__About this task__:
Would you output the entries below only from the line containing "Proof. intros Hu" through the line containing "Proof. intros <-. by rewrite lookup_app_r, Nat.sub_diag", exactly as they stand and with both ends included?

__Extracted information__:
++++
(* ===== verification/OwipSix.v ===== *)
(** The address calculator on IPv6 addresses: the loops over the bytes are arithmetic on 128-bit numbers. *)

From S2P Require Import Prelude Libc Owip OwipSpec.

(** ** Numbers from bytes *)

Lemma be_val_snoc l a : be_val (l ++ [a]) = be_val l * 256 + a.
Proof. unfold be_val. rewrite rev_unit, le_val_cons. lia. Qed.

Lemma be_val_app u v : be_val (u ++ v) = be_val u * 256 ^ zlen v + be_val v.
Proof.
  induction v as [|a v IH] using rev_ind; [rewrite app_nil_r; change (zlen []) with 0; change (be_val []) with 0; lia|].
  rewrite app_assoc, !be_val_snoc, IH, length_app, Nat2Z.inj_add, Z.pow_add_r by lia. cbn [length]. change (256 ^ Z.of_nat 1) with 256. lia.
Qed.

Lemma be_val_range l : Forall is_byte l -> 0 <= be_val l < 256 ^ zlen l.
Proof. intros Hl. unfold be_val. rewrite <- length_rev. by apply le_val_range, Forall_rev. Qed.

Lemma be_bytes_are_bytes n z : Forall is_byte (be_bytes n z).
Proof. apply Forall_rev, le_bytes_ok. Qed.

Lemma be_bytes_val l : Forall is_byte l -> be_bytes (length l) (be_val l) = l.
Proof. intros Hl. unfold be_bytes, be_val. rewrite <- length_rev, le_bytes_val by (by apply Forall_rev). apply rev_involutive. Qed.

Lemma be_val_inj u v : Forall is_byte u -> Forall is_byte v -> length u = length v -> be_val u = be_val v -> u = v.
Proof. intros Hu Hv Hl E. by rewrite <- (be_bytes_val u Hu), Hl, E, be_bytes_val. Qed.

Lemma be_bytes_unique n l z : Forall is_byte l -> length l = n -> be_val l = z -> l = be_bytes n z.
Proof. intros Hl <- <-. by rewrite be_bytes_val. Qed.

(** ** The loops *)

Lemma snoc_inv {A} n (l : list A) : length l = S n -> exists u a, l = u ++ [a] /\ length u = n.
Proof. intros H. destruct l as [|a l] using rev_ind; [done|]. rewrite length_app in H. cbn in H. exists l, a. split; [done|lia]. Qed.

Lemma lookup_mid {A} n (u : list A) a r : length u = n -> (u ++ a :: r) !! n = Some a.
Proof. intros <-. by rewrite lookup_app_r, Nat.sub_diag by lia. Qed.

Lemma insert_mid {A} n (u : list A) a x r : length u = n -> <[n := x]> (u ++ a :: r) = u ++ x :: r.
Proof. intros <-. by rewrite insert_app_r_alt, Nat.sub_diag by lia. Qed.
Lemma perform_keeps_dates (op : Operation) (db : Database) (now : Z) :
  Forall (fun p => 0 <= Plan.duration_days p) (plans db) ->
  Forall (fun s => Subscription.start_date s <= Subscription.end_date s
                   /\ Subscription.start_date s <= now) (subscriptions db) ->
  match op_clock op with Some t => now <= t | None => True end ->
  Forall (fun s => Subscription.start_date s <= Subscription.end_date s
                   /\ Subscription.start_date s
                      <= match op_clock op with Some t => t | None => now end)
    (subscriptions (perform db op)).
Proof.
  intros Hplans Hrows Hclock.
  assert (HD : 0 < DAY) by reflexivity.
  destruct op as [b u t | sid upd u t1 t2 t3 | sid u t | f t]; simpl in *.
  - assert (Hold : Forall
              (fun s => Subscription.start_date s <= Subscription.end_date s
                        /\ Subscription.start_date s <= t) (subscriptions db)).
    { eapply Forall_impl; [|exact Hrows]. simpl. intros s [? ?]. lia. }
    rewrite run_create_subscription. cbv zeta.
    destruct (first _ (users db)); [|exact Hold].
    destruct (lookup_plan db _) as [plan|] eqn:Ep; [|exact Hold].
    destruct (Plan.is_active plan); [|exact Hold].
    destruct (first (active_of _) (subscriptions db)); [exact Hold|].
    destruct (plus_days t _) as [e|] eqn:Epd; [|exact Hold].
    apply plus_days_Ok in Epd as [_ ->].
    simpl. apply Forall_app. split; [exact Hold|].
    constructor; [|constructor]. simpl.
    apply first_In in Ep as [Hin _].
    eapply Forall_forall in Hplans; [|exact Hin]. simpl in Hplans.
    split; nia.
  - assert (Hold : Forall
              (fun s => Subscription.start_date s <= Subscription.end_date s
                        /\ Subscription.start_date s <= t2) (subscriptions db)).
    { eapply Forall_impl; [|exact Hrows]. simpl. intros s [? ?]. lia. }
    rewrite run_update_subscription. cbv zeta.
    destruct (lookup_subscription db sid) as [s|]; [|exact Hold].
    destruct (not_authorized u s); [exact Hold|].
    destruct (SubscriptionUpdate.plan_id upd) as [v|].
    + destruct (first (plan_id_is v) (plans db)) as [plan|] eqn:Ep;
        [|exact Hold].
      destruct (Plan.is_active plan); [|exact Hold].
      rewrite clamp_max.
      pose proof (Z.le_max_l 0 (days (Subscription.end_date s - t1))) as Hd.
      set (d := Z.max 0 _) in *. clearbody d.
      destruct (plus_days t2 _) as [e|] eqn:Epd; [|exact Hold].
      apply plus_days_Ok in Epd as [_ ->].
      simpl. apply assign_first_Forall; [|exact Hold].
      intros x [Hx1 Hx2]. apply first_In in Ep as [Hin _].
      eapply Forall_forall in Hplans; [|exact Hin]. simpl in Hplans.
      unfold setattrs; simpl.
      destruct v as [v|], (SubscriptionUpdate.status upd) as [[[]|]|];
        simpl; split; nia.
    + simpl. apply assign_first_Forall; [|exact Hold].
      intros x Hx. unfold setattrs; simpl.
      destruct (SubscriptionUpdate.status upd) as [[[]|]|]; exact Hx.
  - rewrite run_cancel_subscription.
    destruct (lookup_subscription db sid) as [s|]; [|exact Hrows].
    destruct (not_authorized u s); [exact Hrows|].
    destruct (Subscription.status s) as [[]|]; try exact Hrows.
    simpl. apply assign_first_Forall; [|exact Hrows]. auto.
  - destruct f; try exact Hrows. simpl.
    unfold expire_overdue. apply Forall_map_keep; [|exact Hrows].
    intros x Hx. now destruct (overdue t x).
Qed.
(** * migrate_database.py: a shallow embedding and its properties

    The script drives [pg_dump] and [pg_restore], probes connections with
    psycopg2 and parses a connection URL with [urllib.parse.urlparse].
    Everything outside the script (the clock, the environment, the
    database server, the external binaries, the file system) is a
    [World] of oracles; the script itself is a program in a small
    state-and-exception monad whose state is the trace of what the
    script did and the files on disk. *)

From Stdlib Require Import ZArith Ascii String List Lia.
From stdpp Require Import base option list strings gmap.
Import ListNotations.

Local Open Scope string_scope.

(** ** Python values and exceptions *)

(** The exception classes the script can meet, all of them subclasses
    of [Exception]: [except Exception] catches every one, [except
    FileNotFoundError] only the first. *)
Inductive exn_class :=
  | FileNotFoundError
  | ValueError
  | TypeError
  | IndexError
  | OtherException (name : string).

Record exn := Exn { exn_cls : exn_class; exn_msg : string }.

Inductive result (A : Type) :=
  | Ok (a : A)
  | Raise (e : exn).
Arguments Ok {A} a.
Arguments Raise {A} e.

Definition is_FileNotFoundError (e : exn) : bool :=
  match exn_cls e with FileNotFoundError => true | _ => false end.

(** A value that is a [str] or [None]. *)
Abbreviation pystr := (option string).

(** Truth value of a [str]-or-[None]: [None] and [''] are falsy. *)
Definition truthy (v : pystr) : bool :=
  match v with
  | None => false
  | Some s => negb (String.eqb s "")
  end.

(** A cell of a result row. *)
Inductive pyval :=
  | VNone
  | VInt (n : Z)
  | VStr (s : string).

Definition pyval_truthy (v : pyval) : bool :=
  match v with
  | VNone => false
  | VInt n => negb (n =? 0)%Z
  | VStr s => negb (String.eqb s "")
  end.

(** ** Strings

    A [string] stands for a Python [str] whose code points are below 256. *)
Module Str.

Local Open Scope nat_scope.

Definition code (c : ascii) : nat := nat_of_ascii c.

Definition is_ascii (c : ascii) : bool := code c <? 128.
Definition is_upper (c : ascii) : bool := (65 <=? code c) && (code c <=? 90).
Definition is_lower (c : ascii) : bool := (97 <=? code c) && (code c <=? 122).
Definition is_ascii_alpha (c : ascii) : bool := is_upper c || is_lower c.
Definition is_ascii_digit (c : ascii) : bool := (48 <=? code c) && (code c <=? 57).

(** [str.lower] on one code point: A-Z and the Latin-1 capitals
    (U+00C0..U+00DE but U+00D7) move up by 32. *)
Definition lower_char (c : ascii) : ascii :=
  let n := code c in
  if is_upper c then ascii_of_nat (n + 32)
  else if (192 <=? n) && (n <=? 222) && negb (n =? 215) then ascii_of_nat (n + 32)
  else c.

Fixpoint map (f : ascii -> ascii) (s : string) : string :=
  match s with
  | EmptyString => EmptyString
  | String a r => String (f a) (map f r)
  end.
(** What [publish_event] prints for an outcome of the client's call (lines
    26 to 33 of the script): nothing for an exception that is not an
    instance of [Exception], which the [try] lets through. *)
Definition report (E : env) (source detail_type : str) (r : result response)
  : list str :=
  match r with
  | inl e =>
      if is_Exception e then [ u "❌ Error: " ++ exn_str (isprintable E) e ]
      else []
  | inr resp =>
      if FailedEntryCount resp >? 0 then
        [ u "❌ Failed: " ++ repr_entries (isprintable E) (Entries resp) ]
      else
        (u "✅ Published: " ++ detail_type ++ u " from " ++ source)
          :: match first_event_id resp with
             | inr event_id => [ u "   Event ID: " ++ event_id ]
             | inl e => [ u "❌ Error: " ++ exn_str (isprintable E) e ]
             end
  end.

(** The client accepts the entry and names it [event_id]: no failed entry,
    and an [EventId] in the first entry of the reply. *)
Definition accepted (r : result response) (event_id : str) : Prop :=
  exists resp entry rest,
    r = inr resp /\ FailedEntryCount resp = 0
    /\ Entries resp = entry :: rest
    /\ dict_get (u "EventId") entry = Some event_id.

(** The two lines of a success confirmation. *)
Definition confirmation (source detail_type event_id : str) : list str :=
  [ u "✅ Published: " ++ detail_type ++ u " from " ++ source;
    u "   Event ID: " ++ event_id ].

(** [line.startswith(prefix)] *)
Fixpoint starts_with (prefix line : str) : bool :=
  match prefix, line with
  | [], _ => true
  | c :: p, c' :: l => (c =? c') && starts_with p l
  | _ :: _, [] => false
  end.

Definition count_lines (prefix : str) (lines : list str) : nat :=
  List.length (filter (starts_with prefix) lines).

(** The prefixes that tell the three kinds of report apart. *)
Definition ok_prefix : str := u "✅ Published: ".
Definition failed_prefix : str := u "❌ Failed: ".
Definition error_prefix : str := u "❌ Error: ".

(** The source and the detail type of every entry of every request. *)
Definition kinds (reqs : list (list put_entry)) : list (list (str * str)) :=
  map (map (fun e => (Source e, DetailType e))) reqs.

(** The opening lines of [publish_sample_events]. *)
Definition opening_lines (order_id : str) : list str :=
  [ u "🚀 Publishing events to EventBridge bus: " ++ BUS_NAME;
    rule;
    u "📦 Order ID: " ++ order_id;
    rule ].

(** An upper-case hexadecimal digit: [0-9A-F]. *)
Definition is_upper_hex (c : Z) : bool :=
  ((48 <=? c) && (c <=? 57)) || ((65 <=? c) && (c <=? 70)).

(** The pattern [ORD-] followed by exactly 8 upper-case hexadecimal digits
    ([re.fullmatch(r"ORD-[0-9A-F]{8}", s)]). *)
Definition is_order_id (s : str) : bool :=
  match strip_prefix (u "ORD-") s with
  | Some t => Nat.eqb (List.length t) 8 && forallb is_upper_hex t
  | None => false
  end.

(** The leading 32 bits of a random draw of 128 bits. *)
Definition leading32 (r : Z) : Z := (r mod 2 ^ 128) / 2 ^ 96.
(** * matplotkit.taylor: the construction of a Taylor diagram

    A shallow embedding of [src/matplotkit/taylor.py].  The class
    [TaylorDiagram] computes, from a reference series and a frame of sample
    series, a tick structure, an RMS contour field and an ordered list of
    plotted points, and hands all of them to matplotlib.

    The numbers of the program are numpy/pandas floats.  The embedding is
    written once over an interface [Numeric] that lists the numeric
    operations the source calls (so every structural statement holds for any
    carrier, IEEE doubles included), and is then instantiated with the real
    numbers, where the arithmetic laws used by the numeric statements are
    available.  matplotlib is modelled by the ordered log of the drawing
    calls the source makes on the figure. *)

From Stdlib Require Import String Bool Arith Lia ZArith QArith.
From Stdlib Require Import Reals Lra Qreals.
From Stdlib Require Import List.
Import ListNotations.

Close Scope Q_scope.

Set Implicit Arguments.

(** ** Python values *)

(** What a Python call yields: a value, or a raised exception named by its
    class. *)
Inductive outcome (A : Type) : Type :=
| Return (a : A)
| Raise (exc : string).
Arguments Return {A} a.
Arguments Raise {A} exc.

(** Keyword arguments forwarded verbatim ([**self.pkwargs]). *)
Definition kwargs := list (string * string).

(** [x or default] / [x if x else default] on an optional list: [None] and
    the empty list are both falsy. *)
Definition truthy_or {A : Type} (x : option (list A)) (default : list A) : list A :=
  match x with
  | Some (y :: ys) => y :: ys
  | _ => default
  end.

(** [zip(a, b, c)]: stops at the shortest argument. *)
Definition zip3 {A B C : Type} (a : list A) (b : list B) (c : list C)
  : list (A * (B * C)) :=
  combine a (combine b c).

(** [l[1:]] *)
Definition slice_from_1 {A : Type} (l : list A) : list A := skipn 1 l.

(** [l * n] on lists: [n] concatenated copies. *)
Fixpoint list_repeat {A : Type} (l : list A) (n : nat) : list A :=
  match n with
  | O => []
  | S k => l ++ list_repeat l k
  end.

(** ** The numeric interface (numpy scalars, pandas statistics) *)

Class Numeric (num : Type) : Type := {
  num_eq_dec : forall x y : num, {x = y} + {x <> y};
  lit : Q -> num;                      (* a numeric literal of the source *)
  np_pi : num;                         (* np.pi *)
  add : num -> num -> num;
  sub : num -> num -> num;
  mul : num -> num -> num;
  div : num -> num -> num;
  pow_2 : num -> num;                  (* x ** 2 *)
  pow_half : num -> num;               (* x ** 0.5 *)
  np_arccos : num -> num;
  np_cos : num -> num;
  gt : num -> num -> bool;             (* x > y *)
  std : list num -> num;               (* Series.std() *)
  corr : list num -> list num -> num   (* Series.corr(other, method="pearson") *)
}.

Definition lit_nat {num} `{Numeric num} (n : nat) : num :=
  lit (inject_Z (Z.of_nat n)).

Section Diagram.

Context {num : Type} `{Numeric num}.

(** *** numpy helpers *)

(** [np.linspace(start, stop, n)]: [arange(0, n) * step + start] with
    [step = (stop - start) / (n - 1)], the last entry overwritten by
    [stop].  (For a zero step numpy multiplies in the other order; the value
    is the same number.) *)
Definition linspace (start stop : num) (n : nat) : list num :=
  let step := div (sub stop start) (lit_nat (n - 1)) in
  map (fun i =>
         if (i =? n - 1)%nat && (1 <? n)%nat then stop
         else add (mul (lit_nat i) step) start)
      (seq 0 n).

(** [np.meshgrid(x, y)]: two arrays of [len y] rows and [len x] columns,
    the first repeating [x] along the rows, the second [y] down the
    columns. *)
Definition meshgrid (x y : list num) : list (list num) * list (list num) :=
  (map (fun _ => x) y, map (fun yi => map (fun _ => yi) x) y).

(** Element-wise combination of two 2-D arrays of equal shape. *)
Definition map2 {A B C : Type} (f : A -> B -> C) (a : list A) (b : list B) : list C :=
  map (fun p => f (fst p) (snd p)) (combine a b).

Definition array2 {A B C : Type} (f : A -> B -> C)
  (a : list (list A)) (b : list (list B)) : list (list C) :=
  map2 (map2 f) a b.

(** The builtin [max(list)]: the first greatest item under [>]; on an
    empty list it raises [ValueError] (here [None]). *)
Definition py_max (l : list num) : option num :=
  match l with
  | [] => None
  | x :: xs => Some (fold_left (fun m y => if gt y m then y else m) xs x)
  end.

(** *** Python dictionaries keyed by numbers *)

Definition pydict (V : Type) := list (num * V).

Fixpoint dict_set {V : Type} (d : pydict V) (k : num) (v : V) : pydict V :=
  match d with
  | [] => [(k, v)]
  | (k', v') :: d' =>
      if num_eq_dec k' k then (k', v) :: d' else (k', v') :: dict_set d' k v
  end.

(** [dict(pairs)]: later pairs overwrite earlier ones of the same key. *)
Definition dict_of {V : Type} (pairs : list (num * V)) : pydict V :=
  fold_left (fun d kv => dict_set d (fst kv) (snd kv)) pairs [].

Fixpoint dict_get {V : Type} (d : pydict V) (k : num) : option V :=
  match d with
  | [] => None
  | (k', v') :: d' => if num_eq_dec k' k then Some v' else dict_get d' k
  end.

(** *** pandas values *)

(** A [pandas.Series] with the default positional index. *)
Record Series : Type := { name : string; values : list num }.

(** A [pandas.DataFrame] as the source uses it: its ordered [.columns] and
    the column access [samples[col]]. *)
Record DataFrame : Type := { columns : list string; getitem : string -> Series }.

(** The frame made of the given columns, in that order. *)
Definition frame_of (cols : list Series) : DataFrame :=
  {| columns := map name cols;
     getitem := fun col =>
       match find (fun s => String.eqb (name s) col) cols with
       | Some s => s
       | None => {| name := col; values := [] |}
       end |}.

(** *** matplotlib values *)

(** Text of a tick label: which formatting the source applied to which
    number ([str(c)], or ["%.1f" % s]). *)
Inductive ticklabel : Type :=
| PyStr (x : num)
| PyFormat (fmt : string) (x : num).

(** The marker artist returned by [ax.plot] for one point. *)
Record Line2D : Type := {
  xdata : num;
  ydata : num;
  marker : string;
  color : string;
  markersize : Z;
  alpha : num;
  linestyle : string;
  extra : kwargs;
  label : string;
  clip_on : bool
}.

Definition set_label (p : Line2D) (s : string) : Line2D :=
  {| xdata := xdata p; ydata := ydata p; marker := marker p; color := color p;
     markersize := markersize p; alpha := alpha p; linestyle := linestyle p;
     extra := extra p; label := s; clip_on := clip_on p |}.

Definition set_clip_on (p : Line2D) (b : bool) : Line2D :=
  {| xdata := xdata p; ydata := ydata p; marker := marker p; color := color p;
     markersize := markersize p; alpha := alpha p; linestyle := linestyle p;
     extra := extra p; label := label p; clip_on := b |}.

(** [GF.FixedLocator] / [GF.DictFormatter] pairs and the extremes given to
    [FA.GridHelperCurveLinear]. *)
Record GridHelper : Type := {
  extremes : num * num * num * num;
  grid_locator1 : list num;
  tick_formatter1 : pydict ticklabel;
  grid_locator2 : list num;
  tick_formatter2 : pydict ticklabel
}.

(** The [levels] argument of [contour]: explicit values, or a count. *)
Inductive contour_levels : Type :=
| LevelValues (l : list num)
| LevelCount (n : nat).

(** One drawing call on the figure. *)
Inductive draw_op : Type :=
| AxisOff
| AddAxes (rect : num * num * num * num) (gh : GridHelper)
| AxisArtist (side method arg : string)
| Grid (ls col : string)
| PlotCurve (t r : list num) (fmt : string)
| Contour (ts rs rms : list (list num)) (levels : contour_levels)
| Clabel (fmt : string) (fontsize : Z)
| PlotPoint (p : Line2D)
| SetXlim (xmax : num).

End Diagram.

Arguments Series num : clear implicits.
Arguments DataFrame num : clear implicits.
Arguments Line2D num : clear implicits.
Arguments GridHelper num : clear implicits.
Arguments draw_op num : clear implicits.
Arguments ticklabel num : clear implicits.
Arguments contour_levels num : clear implicits.
Arguments pydict num V : clear implicits.

(** ** Drawing with failure: the log of drawing calls and the outcome *)

Section Drawing.

Context {num : Type}.

(** A computation that draws on the figure and then returns or raises.
    What was drawn before an exception stays on the figure.  A drawing call
    is recorded and taken to succeed: what matplotlib itself rejects (an
    axis limit that is not finite, contour levels that do not increase, a
    keyword given twice) lies outside this model, which raises only where
    the source's own Python does. *)
Definition M (A : Type) : Type := list (draw_op num) * outcome A.

Definition ret {A : Type} (a : A) : M A := ([], Return a).

Definition raise {A : Type} (exc : string) : M A := ([], Raise exc).

Definition draw (op : draw_op num) : M unit := ([op], Return tt).

Definition bind {A B : Type} (m : M A) (f : A -> M B) : M B :=
  match m with
  | (ops, Raise exc) => (ops, Raise exc)
  | (ops, Return a) => let (ops', r) := f a in (ops ++ ops', r)
  end.

(** A [for] loop over [l] carrying the loop state [s]. *)
Fixpoint for_each {A S : Type} (body : S -> A -> M S) (l : list A) (s : S) : M S :=
  match l with
  | [] => ret s
  | x :: xs => bind (body s x) (for_each body xs)
  end.

(** [l[0]]: [IndexError] on an empty list. *)
Definition item0 {A : Type} (l : list A) : M A :=
  match l with
  | [] => raise "IndexError"
  | x :: _ => ret x
  end.

(** A [max(...)] call: [ValueError] on an empty sequence. *)
Definition max_or_raise (m : option num) : M num :=
  match m with
  | None => raise "ValueError"
  | Some x => ret x
  end.

Definition drawn {A : Type} (m : M A) : list (draw_op num) := fst m.
Definition result {A : Type} (m : M A) : outcome A := snd m.

End Drawing.

Arguments M num A : clear implicits.

Declare Scope draw_scope.
Delimit Scope draw_scope with draw.
Notation "x <- m ;; k" := (bind m (fun x => k))
  (at level 61, m at next level, right associativity) : draw_scope.
Notation "m ;;; k" := (bind m (fun _ => k))
  (at level 61, right associativity) : draw_scope.

(** ** The class [TaylorDiagram] *)

Section TaylorDiagram.

Context {num : Type} `{Numeric num}.

Local Open Scope string_scope.
Local Open Scope list_scope.
Local Open Scope draw_scope.

(** The default palettes of [__init__]. *)
Definition default_markers : list string :=
  list_repeat ["o"; "o"; "s"; "v"; "o"; "s"; "v"] 100.

Definition default_colors : list string :=
  ["tab:blue"; "tab:red"; "tab:red"; "tab:red";
   "tab:green"; "tab:green"; "tab:green";
   "#1abc9c"; "#2ecc71"; "#3498db"; "#9b59b6"; "#34495e"].

Definition default_scale : num := lit (12 # 10).
Definition default_ms : Z := 10%Z.

(** The attributes [__init__] assigns before it calls [step_up]. *)
Record Attrs : Type := {
  points : list (Line2D num);
  Normalize : bool;
  pkwargs : kwargs;
  markers : list string;
  colors : list string;
  ms : Z;
  ref : Series num;
  scale : num;
  samples : DataFrame num
}.

Definition append_point (self : Attrs) (p : Line2D num) : Attrs :=
  {| points := points self ++ [p]; Normalize := Normalize self;
     pkwargs := pkwargs self; markers := markers self; colors := colors self;
     ms := ms self; ref := ref self; scale := scale self;
     samples := samples self |}.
++++
__Solution__:
Proof. intros Hu Hv Hl E. by rewrite <- (be_bytes_val u Hu), Hl, E, be_bytes_val. Qed.

Lemma be_bytes_unique n l z : Forall is_byte l -> length l = n -> be_val l = z -> l = be_bytes n z.
Proof. intros Hl <- <-. by rewrite be_bytes_val. Qed.

(** ** The loops *)

Lemma snoc_inv {A} n (l : list A) : length l = S n -> exists u a, l = u ++ [a] /\ length u = n.
Proof. intros H. destruct l as [|a l] using rev_ind; [done|]. rewrite length_app in H. cbn in H. exists l, a. split; [done|lia]. Qed.

Lemma lookup_mid {A} n (u : list A) a r : length u = n -> (u ++ a :: r) !! n = Some a.
Proof. intros <-. by rewrite lookup_app_r, Nat.sub_diag by lia. Qed.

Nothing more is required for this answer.